If you have never acquired a business, or you want to make sure its as smooth a process as possible, there are a few key things to think about early on in the process to make sure you don't fall at the first hurdle:
1. Funding - firstly, and perhaps most importantly, how are you going to fund the acquisition? Has your business got cash sitting in the bank not earning a high level of interest, and could that to work better for you as an acquisition investment? Or do you need to approach a lender to provide acquisition finance, or some form of invoice discounting facility for the new business? Speak to your bankers/lenders early if you need funding, so that they can advise you right from the outset about what they can and can't fund, and what security you might need to give.
2. Structure - is the acquisition going to be an asset or a share purchase? Whilst a share sale is often simpler for the ongoing running of the business, an asset sale can often allow the buyer to be able to cherry pick the assets it requires from the business, without taking on any of the liabilities (or at least those a buyer doesn't wish to take on) - this can be important both in relation to contractual liabilities but also (and often more importantly) in relation to taxation, as under an asset sale, such liabilities remain with the selling company following completion of the purchase. Structuring the transaction in a tax efficient manner is also important and it is a good idea to speak with your accountants/tax advisers as early as possible.
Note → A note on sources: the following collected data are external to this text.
(** The HTTP status of a response: the one passed to [jsonResponse], and
    200, the default of [jsonResponse] and of [sseStream], where none is
    passed. *)
Definition httpStatus (r : HttpResponse) : Z :=
  match r with
  | DebugInfo _ | ModelList _ => 200
  | Reply (PlainError _ status) => status
  | Reply (ChatCompletion _ _) => 200
  | Reply (ChatCompletionStream _ _) => 200
  | Reply (ErrorStream _ _) => 200
  | Reply (ErrorJson _ status) => status
  end.

(** [AVAILABLE_MODELS.map(...)] of the two listing routes; [clock k] is
    what [Date.now()] gives in the callback for the entry at position
    [k]. *)
Definition listModels (clock : nat -> Z) (models : list ModelRecord)
    : list ModelEntry :=
  imap (fun k m =>
          mkEntry (model_id m) (clock k / 1000) (owned_by m)
            (model_display m +:+ " (" +:+ model_name m +:+ ")"))
       models.

Section Routes.
(** [header.match(/^Bearer\s+(.+)$/i)]: the text of the capture group when
    the header matches. *)
Variable matchBearer : string -> option string.

Definition requireAuth (header : option string) (keys : gset string)
    : AuthResult :=
  match matchBearer (default "" header) with
  | None => AuthError "401"
  | Some captured =>
      let token := trim captured in
      if decide (token ∈ keys) then Authorized token else AuthError "403"
  end.

(** [jsonResponse({ error: "unauthorized" }, errMsg === "403" ? 403 : 401)]. *)
Definition unauthorized (code : string) : HttpResponse :=
  Reply (PlainError "unauthorized" (if String.eqb code "403" then 403 else 401)).
(** X12.  [removeFromList] on a strictly sorted list, when some element is
    not below [v]: a present [v] is removed (the list gets one shorter and
    stays sorted); an absent [v] leaves the list alone if [expect] is false
    and panics with the should-not-happen message if it is true. *)
Theorem removeFromList_sorted_spec (l : list Z) (v : Z) :
  StronglySorted Z.lt l → (∃ z, z ∈ l ∧ v ≤ z) →
  (v ∈ l → ∀ expect, ∃ l',
     removeFromList l v expect = Ok l'
     ∧ StronglySorted Z.lt l' ∧ (∀ y, y ∈ l' ↔ y ∈ l ∧ y ≠ v)
     ∧ length l = S (length l'))
  ∧ (v ∉ l →
     removeFromList l v false = Ok l
     ∧ removeFromList l v true = Panic ElementExpectedInList).
Proof.
  intros Hs (z & Hz & Hvz).
  pose proof (sorted_le_of_lt l Hs) as Hle.
  assert (∃ y, l !! SearchInts l v = Some y) as [y Hy].
  { destruct (last l) as [w|] eqn:Hlast.
    - apply lookup_lt_is_Some. eapply SearchInts_lt_length; [done|].
      apply list_elem_of_lookup in Hz as [i Hi].
      rewrite last_lookup in Hlast.
      pose proof (lookup_lt_Some _ _ _ Hi).
      destruct (decide (i = pred (length l))) as [->|]; [simplify_eq; lia|].
      pose proof (StronglySorted_lookup _ l i (pred (length l)) z w Hle
                    ltac:(lia) Hi Hlast). lia.
    - apply last_None in Hlast. subst l. by apply elem_of_nil in Hz. }
  split.
  - intros Hin expect.
    destruct (removeFromList_present l v expect Hs Hin) as [l' Hl'].
    destruct (removeFromList_Ok _ _ _ _ Hs Hl') as (Hs' & Hmem & _).
    exists l'. do 3 (split; [done|]).
    rewrite removeFromList_cases, Hy in Hl'.
    case_bool_decide as E.
    + injection Hl' as <-. pose proof (lookup_lt_Some _ _ _ Hy).
      rewrite length_delete by eauto. lia.
    + exfalso. apply (checkList_spec l v Hle) in Hin.
      unfold checkList in Hin.
      apply andb_prop in Hin as [_ Hin%bool_decide_eq_true]. congruence.
  - intros Hnin. rewrite !removeFromList_cases, Hy.
    rewrite bool_decide_eq_false_2; [done|].
    intros ->. apply Hnin. by eapply list_elem_of_lookup_2.
Qed.
(** X18: when no token of a delimited string is empty, declaring the
    string is the same as declaring the list of its trimmed tokens: the two
    calls return the same identities and names, or raise the same exception. *)
Theorem declaration_check_string_as_list (iba_file : IbaFile) (s : string)
    (names : names_arg) (delimiter : string) (tokens : list string) :
  s ≠ EmptyString → s ≠ "*"%string →
  split_strip s delimiter = Ok tokens →
  EmptyString ∉ tokens →
  __declaration_check__ iba_file (ChStr s) names delimiter
  = __declaration_check__ iba_file (ChList (One <$> tokens)) names delimiter.
Proof.
  intros Hempty Hstar Hsplit Hnone. unfold __declaration_check__.
  destruct (match names with NmStr _ => _ | _ => _ end) as [names0|]; simpl; [|done].
  rewrite !bool_decide_eq_false_2 by done. simpl.
  rewrite Hsplit. simpl. by rewrite filter_nonempty_entries.
Qed.

(** "x, y" against the list x, y. *)
Lemma declaration_check_string_as_list_witness :
  __declaration_check__ Fixtures.file_A (ChStr "x, y") NmNone ","
  = __declaration_check__ Fixtures.file_A (ChList [One "x"; One "y"]) NmNone ",".
Proof.
  apply (declaration_check_string_as_list Fixtures.file_A "x, y" NmNone "," ["x"; "y"]%string);
    [discriminate|discriminate|vm_compute; reflexivity|].
  intros Hin. apply list_elem_of_In in Hin. simpl in Hin.
  destruct Hin as [?|[?|[]]]; discriminate.
Defined.

(** ** Channel names of a file *)

Lemma for_each_invariant {A S} (P : S -> Prop) (body : S -> A -> result S)
    (st st' : S) (l : list A) :
  (∀ s x s', x ∈ l → P s → body s x = Ok s' → P s') →
  P st → for_each body st l = Ok st' → P st'.
Proof.
  revert st. induction l as [|x l IH]; intros st Hstep Hst; simpl.
  - by intros [= <-].
  - destruct (body st x) as [st1|] eqn:Hx; [|done].
    apply IH.
    + intros s y s' Hy. apply Hstep. by right.
    + eapply Hstep; [by left|done..].
Qed.

Lemma for_each_cons {A S} (body : S -> A -> result S) (st : S) (x : A) (l : list A) :
  for_each body st (x :: l) = (st' ← body st x; for_each body st' l).
Proof. simpl. by destruct (body st x). Qed.

Section Matching.
Variables (infos : list (string * string)).

(** The inner loop of [get_channels] for one id. *)
Local Abbreviation scan cid :=
  (fun (channels : list string) (info : string * string) =>
     b ← channel_matches cid info;
     Ok (if b : bool then channels ++ [info.2] else channels)).

Lemma scan_sound (cid : chan_entry) (l : list (string * string))
    (channels channels' : list string) :
  l ⊆ infos →
  channels ⊆ infos.*2 →
  for_each (scan cid) channels l = Ok channels' →
  channels' ⊆ infos.*2.
Proof.
  intros Hl Hsub. apply (for_each_invariant (fun s => s ⊆ infos.*2)); [|done].
  intros s info s' Hinfo Hs Hscan.
  apply rbind_Ok in Hscan as ([|] & _ & [= <-]); [|done].
  intros c [Hc| ->%list_elem_of_singleton]%elem_of_app; [by apply Hs|].
  apply list_elem_of_fmap. exists info. split; [done|]. by apply Hl.
Qed.

Lemma scan_grows (cid : chan_entry) (l : list (string * string))
    (channels channels' : list string) :
  for_each (scan cid) channels l = Ok channels' → channels ⊆ channels'.
Proof.
  revert channels. induction l as [|info l IH]; intros channels; simpl.
  - by intros [= <-].
  - destruct (rbind (channel_matches cid info) _) as [channels1|] eqn:Hscan; [|done].
    intros Hrest%IH.
    apply rbind_Ok in Hscan as ([|] & _ & [= <-]); [|done].
    intros c Hc. apply Hrest, elem_of_app. by left.
Qed.

Lemma scan_finds_name (chn : string) (l : list (string * string))
    (channels channels' : list string) :
  chn ∈ l.*2 →
  for_each (scan (One chn)) channels l = Ok channels' →
  chn ∈ channels'.
Proof.
  revert channels. induction l as [|info l IH]; intros channels Hin Hrun.
  - by apply elem_of_nil in Hin.
  - rewrite for_each_cons in Hrun. apply rbind_Ok in Hrun as (channels1 & Hstep & Hrest).
    rewrite fmap_cons in Hin. apply elem_of_cons in Hin as [->|Hin]; [|by eapply IH].
    simpl in Hstep. rewrite bool_decide_eq_true_2, orb_true_r in Hstep by done.
    injection Hstep as <-.
    apply (scan_grows _ _ _ _ Hrest). apply elem_of_app. right. by left.
Qed.
End Matching.
(** C2 (final-key construction).  Let the sample be distinct indices of the
    sifted key and the desired key length be a length (not negative).  After
    a CONFIRM_KEY decision both roles build the same list: the bits at the
    positions of the sifted key that are not in the sample, in ascending
    order of position, [len(sifted_key) - len(sample)] of them.  If fewer than
    the desired length remain, both end with status "Key Too Short" and
    return no key; otherwise both return the first [key_length] bits, a key
    of exactly that length, with status "Success". *)
Theorem final_key_construction (sifted_key check : list Z) (a : Sender.args)
    (qber : float) (content : string) (rest : list (option (string * string)))
    (ws wr : world G) :
  NoDup check →
  (∀ i, i ∈ check → 0 ≤ i < len sifted_key) →
  0 ≤ Sender.key_length a →
  PrimFloat.ltb (Sender.qber_threshold a) qber = false →
  inbox wr = Some ("CONFIRM_KEY", content) :: rest →
  let K := Sender.key_length a in
  ∃ final,
    final_key_bits sifted_key check = Ok final
    ∧ bits_at sifted_key (kept_positions sifted_key check) final
    ∧ (∀ i, i ∈ kept_positions sifted_key check ↔
              0 ≤ i < len sifted_key ∧ i ∉ check)
    ∧ StronglySorted Z.lt (kept_positions sifted_key check)
    ∧ len final = len sifted_key - len check
    ∧ (len final < K →
         ∃ ws' wr',
           Sender.decide_key a sifted_key check qber ws = (Ok None, ws')
           ∧ st_status (stat ws') = KeyTooShort
           ∧ Receiver.await_confirmation K sifted_key check wr = (Ok None, wr')
           ∧ st_status (stat wr') = KeyTooShort)
    ∧ (K ≤ len final →
         ∃ seed_s seed_r ws' wr',
           Sender.decide_key a sifted_key check qber ws =
             (Ok (Some (seed_s, take (Z.to_nat K) final)), ws')
           ∧ st_status (stat ws') = Success
           ∧ Receiver.await_confirmation K sifted_key check wr =
               (Ok (Some (seed_r, take (Z.to_nat K) final)), wr')
           ∧ st_status (stat wr') = Success
           ∧ len (take (Z.to_nat K) final) = K).
Proof.
  intros Hnd Hin HK Hq Hbox K.
  destruct (final_key_bits_ok sifted_key check) as (final & Hfinal & Hbits).
  exists final. split_and!; [done | done | apply kept_positions_spec
                            | apply kept_positions_ascending | | |].
  - unfold bits_at in Hbits. apply Forall2_length in Hbits.
    rewrite <- (length_kept_positions sifted_key check Hnd Hin).
    unfold len. by rewrite Hbits.
  - intros Hshort.
    destruct (decide_key_confirm a sifted_key check qber ws final Hq Hfinal) as [Hs _].
    destruct (await_confirmation_confirm K sifted_key check wr content rest final
                Hbox Hfinal) as [Hr _].
    eexists _, _. rewrite (Hs Hshort), (Hr Hshort). done.
  - intros Hlong.
    destruct (decide_key_confirm a sifted_key check qber ws final Hq Hfinal) as [_ Hs].
    destruct (await_confirmation_confirm K sifted_key check wr content rest final
                Hbox Hfinal) as [_ Hr].
    specialize (Hs Hlong). specialize (Hr Hlong). simpl in Hs, Hr.
    assert (py_slice_to final K = take (Z.to_nat K) final) as Hslice.
    { unfold py_slice_to. by rewrite (proj2 (Z.leb_le 0 K)) by done. }
    fold K in Hs. rewrite Hslice in Hs, Hr.
    eexists _, _, _, _. rewrite Hs, Hr. split_and!; try done.
    rewrite <- Hslice. apply py_slice_to_length. lia.
Qed.
End RoleFacts.

Lemma SFcompare_Eq_sym (a b : spec_float) :
  SFcompare a b = Some Eq → SFcompare b a = Some Eq.
Proof.
  destruct a as [sa | sa | | sa ma ea], b as [sb | sb | | sb mb eb];
    simpl; try done; destruct sa, sb; try done.
  all: destruct (Z.compare_spec ea eb) as [-> | Hlt | Hgt]; try done.
  all: rewrite Z.compare_refl.
  all: change (PosDef.Pos.compare_cont Eq mb ma) with (Pos.compare mb ma).
  all: change (PosDef.Pos.compare_cont Eq ma mb) with (Pos.compare ma mb).
  all: rewrite (Pos.compare_antisym ma mb); by destruct (Pos.compare ma mb).
Qed.

(** Two floats that compare equal are not strictly ordered. *)
Lemma float_eqb_not_ltb (x y : float) :
  PrimFloat.eqb x y = true → PrimFloat.ltb y x = false.
Proof.
  rewrite FloatAxioms.eqb_spec, FloatAxioms.ltb_spec. unfold SFeqb, SFltb.
  destruct (SFcompare (Prim2SF x) (Prim2SF y)) as [[] |] eqn:Hc; try done.
  intros _. by rewrite (SFcompare_Eq_sym _ _ Hc).
Qed.

Lemma check_events_no_past_end (sifted_key : list Z) (check_bits : string)
    (check : list Z) (i : Z) (evs : list Sender.check_event) :
  0 ≤ i → i + len check ≤ str_len check_bits →
  Sender.check_events sifted_key check_bits i check = Ok evs →
  Sender.PastEnd ∉ evs.
Proof.
  revert i evs. induction check as [| idx check IH]; intros i evs Hi Hlen; simpl.
  - intros [= <-]. apply not_elem_of_nil.
  - rewrite len_cons in Hlen. pose proof (len_nonneg check).
    destruct (Sender.check_event_at sifted_key check_bits i idx) as [e |] eqn:He;
      [| done]. simpl.
    destruct (Sender.check_events sifted_key check_bits (i + 1) check) as [es |] eqn:Hes;
      [| done]. simpl. intros [= <-].
    apply not_elem_of_cons. split; [| eapply IH; [| | done]; lia].
    unfold Sender.check_event_at in He.
    destruct (str_getitem_in_range check_bits i) as [c Hc]; [lia |].
    rewrite Hc in He. intros <-. by repeat case_match.
Qed.

Section VerifyFacts.
Context {G : Type} `{PyRandom G}.

Lemma decide_runs (a : Sender.args) (sifted_key check : list Z)
    (check_bits : string) (evs : list Sender.check_event) (w : world G) :
  Sender.check_events sifted_key check_bits 0 check = Ok evs →
  let mismatches := Sender.count_mismatches evs in
  let qber := Sender.qber_of mismatches check in
  Sender.decide a sifted_key check check_bits w =
    Sender.decide_key a sifted_key check qber
      (World (rng w) (inbox w) (outbox w) (quantum_out w)
             (set_qber mismatches qber (stat w))).
Proof.
  intros Hevs. unfold Sender.decide, mbind, M_bind, lift, update_stats.
  by rewrite Hevs.
Qed.

Lemma decide_key_total (a : Sender.args) (sifted_key check : list Z)
    (qber : float) (w : world G) :
  ∃ r w', Sender.decide_key a sifted_key check qber w = (Ok r, w')
          ∧ qber_mismatches (stat w') = qber_mismatches (stat w)
          ∧ qber_estimate (stat w') = qber_estimate (stat w).
Proof.
  destruct (PrimFloat.ltb (Sender.qber_threshold a) qber) eqn:Hq.
  - rewrite decide_key_abort by done. by eexists _, _.
  - destruct (final_key_bits_ok sifted_key check) as (final & Hfinal & _).
    destruct (decide_key_confirm a sifted_key check qber w final Hq Hfinal)
      as [Hshort Hlong].
    destruct (Z.lt_ge_cases (len final) (Sender.key_length a)) as [Hk | Hk].
    + rewrite (Hshort Hk). by eexists _, _.
    + rewrite (Hlong Hk). by eexists _, _.
Qed.


(** C5 (CHECK_BITS length guard).  When the CHECK_BITS payload's length
    differs from the number of requested indices, [await_check_bits] raises a
    [ValueError] whatever follows it, so no bit is compared; the role sends
    its ABORT, records the error and returns no key, the mismatch count
    untouched.  When the lengths agree, the payload is handed on, every
    position [0 .. sample_size - 1] lies inside it, and the counting loop
    never reads past its end. *)
Theorem check_bits_length_guard (a : Sender.args) (sifted_key check : list Z)
    (check_bits : string) (rest : list (option (string * string)))
    (w : world G) :
  inbox w = Some ("CHECK_BITS", check_bits) :: rest →
  (str_len check_bits ≠ len check →
     ∃ e w',
       kind e = ValueError
       ∧ (∀ B (k : string → M G B),
            (Sender.await_check_bits check ≫= k) w = (Raise e, w'))
       ∧ outbox w' = outbox w ∧ stat w' = stat w
       ∧ ∃ w'',
           on_error "Sender"
             (Sender.await_check_bits check ≫= Sender.decide a sifted_key check) w
           = (Ok None, w'')
           ∧ outbox w'' = outbox w ++ [Msg "ABORT" ("Sender Error: " +:+ reason e)]
           ∧ st_status (stat w'') = Error e
           ∧ qber_mismatches (stat w'') = qber_mismatches (stat w)) ∧
  (str_len check_bits = len check →
     Sender.await_check_bits check w =
       (Ok check_bits, World (rng w) rest (outbox w) (quantum_out w) (stat w))
     ∧ (∀ k, 0 ≤ k < len check → is_Some (str_getitem check_bits k))
     ∧ (∀ evs, Sender.check_events sifted_key check_bits 0 check = Ok evs →
               Sender.PastEnd ∉ evs)).
Proof.
  intros Hbox. split; intros Hlen.
  - assert (∃ e w', kind e = ValueError ∧ outbox w' = outbox w ∧ stat w' = stat w
              ∧ Sender.await_check_bits check w = (Raise e, w')) as (e & w' & Hk & Ho & Hs & Ha).
    { unfold Sender.await_check_bits, expect_message, mbind, M_bind, receive.
      rewrite Hbox. simpl. rewrite bool_decide_eq_true_2 by done. unfold raise.
      eexists (Exn ValueError _), (World (rng w) rest (outbox w) (quantum_out w) (stat w)).
      split_and!; [done | done | done | reflexivity]. }
    exists e, w'. split_and!; try done.
    + intros B k. unfold mbind, M_bind. by rewrite Ha.
    + unfold on_error. unfold mbind at 1, M_bind at 1. rewrite Ha.
      unfold mbind, M_bind, update_stats, send. simpl.
      eexists. split_and!; [done | simpl; by rewrite Ho | done | simpl; by rewrite Hs].
  - split_and!.
    + unfold Sender.await_check_bits, expect_message, mbind, M_bind, receive.
      rewrite Hbox. simpl. by rewrite bool_decide_eq_false_2 by (intros ?; done).
    + intros k Hk. apply str_getitem_in_range. lia.
    + intros evs. apply check_events_no_past_end; lia.
Qed.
3. Valuation - depending on the structure chosen, it is important to agree with the seller at the outset how you are valuing the shares or assets being purchased. Corporate financiers can help you value a target you want to purchase, but be warned that you are likely to need to do some financial due diligence on the target to make sure that the valuation you attribute to the business reflects reality.
4. Due Diligence - what due diligence is required to be undertaken on the target business, before you part with your hard earned cash? Whether its investigating the terms of employment for each employee, the potential dilapidations liabilities on the target business's leased premises, or investigating the ownership of intellectual property rights, it is important that you have an experienced legal team who are able to guide you through the results of your investigations into the target business.
And all of the above is done before you've even thought about putting pen to paper and agreeing the heads of terms or the sale and purchase contract. If nothing else, if you are thinking about acquiring a business, or are thinking about disposing of all or part of one, make sure you have the right team on board to assist you as early as possible.